* **TASK OBJECTIVE**
Of all the lines below, return only those starting with the line holding "Definition team_key (team" and going on through the line holding "match team_key team with", exactly as written.

* **WORKING DATA**
<<<<
Definition team_load_failed : response :=
  Render 500 (lit "team-detail")
    [(lit "info", VNull); (lit "drivers", VArray []);
     (lit "error", VString MSG_TEAM_LOAD_FAILED);
     (lit "currentPage", VString (lit "teams"))].

Definition team_page (team teamDrivers : value) : response :=
  Render 200 (lit "team-detail")
    [(lit "info", team); (lit "drivers", teamDrivers);
     (lit "error", VNull);
     (lit "currentPage", VString (lit "teams"))].

(** router.get('/teams/:teamId', ...) *)
Definition team_detail_handler (teamId : jsstring) : completion response :=
  try_catch
    (teams <- readJSON host (path_join host [DATA_DIR host; lit "teams.json"]) ;;
     team <- find teams (team_matches teamId) ;;
     if negb (truthy team)
     then Normal team_not_found
     else
       drivers <- readJSON host (path_join host [DATA_DIR host; lit "drivers.json"]) ;;
       teamDrivers <- array_filter drivers (same_team team) ;;
       Normal (team_page team teamDrivers))
    (fun _ => Normal team_load_failed).

End Pages.

(* ------------------------------------------------------------------ *)
(** ** More notions for the statements *)

Definition is_object (v : value) : bool :=
  match v with
  | VObject _ => true
  | _ => false
  end.

(** The key under which a driver enters the directory: the text of its
    number, when the number is truthy. *)
Definition directory_key (d : value) : option jsstring :=
  if truthy (read d (lit "number"))
  then match ToString (read d (lit "number")) with
       | Normal k => Some k
       | _ => None
       end
  else None.

Definition has_directory_key (k : jsstring) (d : value) : bool :=
  match directory_key d with
  | Some k' => jsstring_eqb k' k
  | None => false
  end.

(** The key under which a team enters the colour table: the text of its
    name. *)
Definition team_key (team : value) : option jsstring :=
  match ToString (read team (lit "name")) with
  | Normal k => Some k
  | _ => None
  end.

Definition has_team_key (k : jsstring) (team : value) : bool :=
  match team_key team with
  | Some k' => jsstring_eqb k' k
  | None => false
  end.

(** An entry of the directory: a name and a truthy colour. *)
Definition directory_entry (e : value) : Prop :=
  exists name colour,
    e = VObject [(lit "full_name", name); (lit "team_colour", colour)] /\
    truthy colour = true.

(** The fields of the session object that the replay page sets itself. *)
Definition replay_fields : list jsstring :=
  [lit "trackImageUrl"; lit "layout"; lit "date_start"; lit "race_end_date";
   lit "race_control_messages"].

(** The platform [host] with other children. *)
Definition with_spawn (host : Host) (run : list value -> child) : Host :=
  {| dirname := dirname host;
     unicode_toLowerCase := unicode_toLowerCase host;
     JSON_parse := JSON_parse host;
     Date_year_of_text := Date_year_of_text host;
     Date_year_of_number := Date_year_of_number host;
     type_error_message := type_error_message host;
     syntax_error_message := syntax_error_message host;
     system_error_message := system_error_message host;
     path_join := path_join host;
     readFileSync := readFileSync host;
     existsSync := existsSync host;
     spawn := run |}.

Definition valid_status (r : response) : Prop :=
  status_of r = 200%Z \/ status_of r = 404%Z \/ status_of r = 500%Z.

(** How a handler may end: with a response of a valid status, or, where
    [hang] holds, with no response at all.  An exception that leaves the
    computation is for the surrounding catch block. *)
Definition ends (hang : Prop) (c : completion response) : Prop :=
  match c with
  | Normal r => valid_status r
  | Throw _ => True
  | Never => hang
  end.

(** The file cannot be read, or its text is not valid JSON. *)
Definition unreadable (host : Host) (filePath : jsstring) : Prop :=
  readFileSync host filePath = None \/
  exists text,
    readFileSync host filePath = Some text /\ JSON_parse host text = None.

(** The number that a text of decimal digits writes, after [acc]. *)
Fixpoint digits_value (acc : N) (s : jsstring) : option N :=
  match s with
  | [] => Some acc
  | c :: r =>
      if is_digit c then digits_value (acc * 10 + (c - 48)) r else None
  end.

(** A text of more than one unit that begins with the digit 0. *)
Definition leading_zero (s : jsstring) : bool :=
  match s with
  | c :: _ :: _ => N.eqb c 48
  | _ => false
  end.

(** The natural number that a text writes in decimal, in the one way there
    is to write it: digits, at least one, and no 0 before another digit. *)
Definition natural_value (s : jsstring) : option N :=
  match s with
  | [] => None
  | _ => if leading_zero s then None else digits_value 0 s
  end.

(** The integer that a text writes in decimal: a natural number, or a minus
    sign and then a positive one. *)
Definition decimal_value (s : jsstring) : option Z :=
  match s with
  | [] => None
  | c :: r =>
      if is_hyphen c
      then match natural_value r with
           | Some (Npos p) => Some (Zneg p)
           | _ => None
           end
      else option_map Z.of_N (natural_value s)
  end.

(** The text names the close code: it writes that integer in decimal, or
    it is 'null' for a process that a signal ended. *)
Definition names_code (t : jsstring) (code : option Z) : Prop :=
  match code with
  | Some z => decimal_value t = Some z
  | None => t = lit "null"
  end.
>>>>
* **TASK ANSWER**
Definition team_key (team : value) : option jsstring :=
  match ToString (read team (lit "name")) with
  | Normal k => Some k
  | _ => None
  end.

Definition has_team_key (k : jsstring) (team : value) : bool :=
  match team_key team with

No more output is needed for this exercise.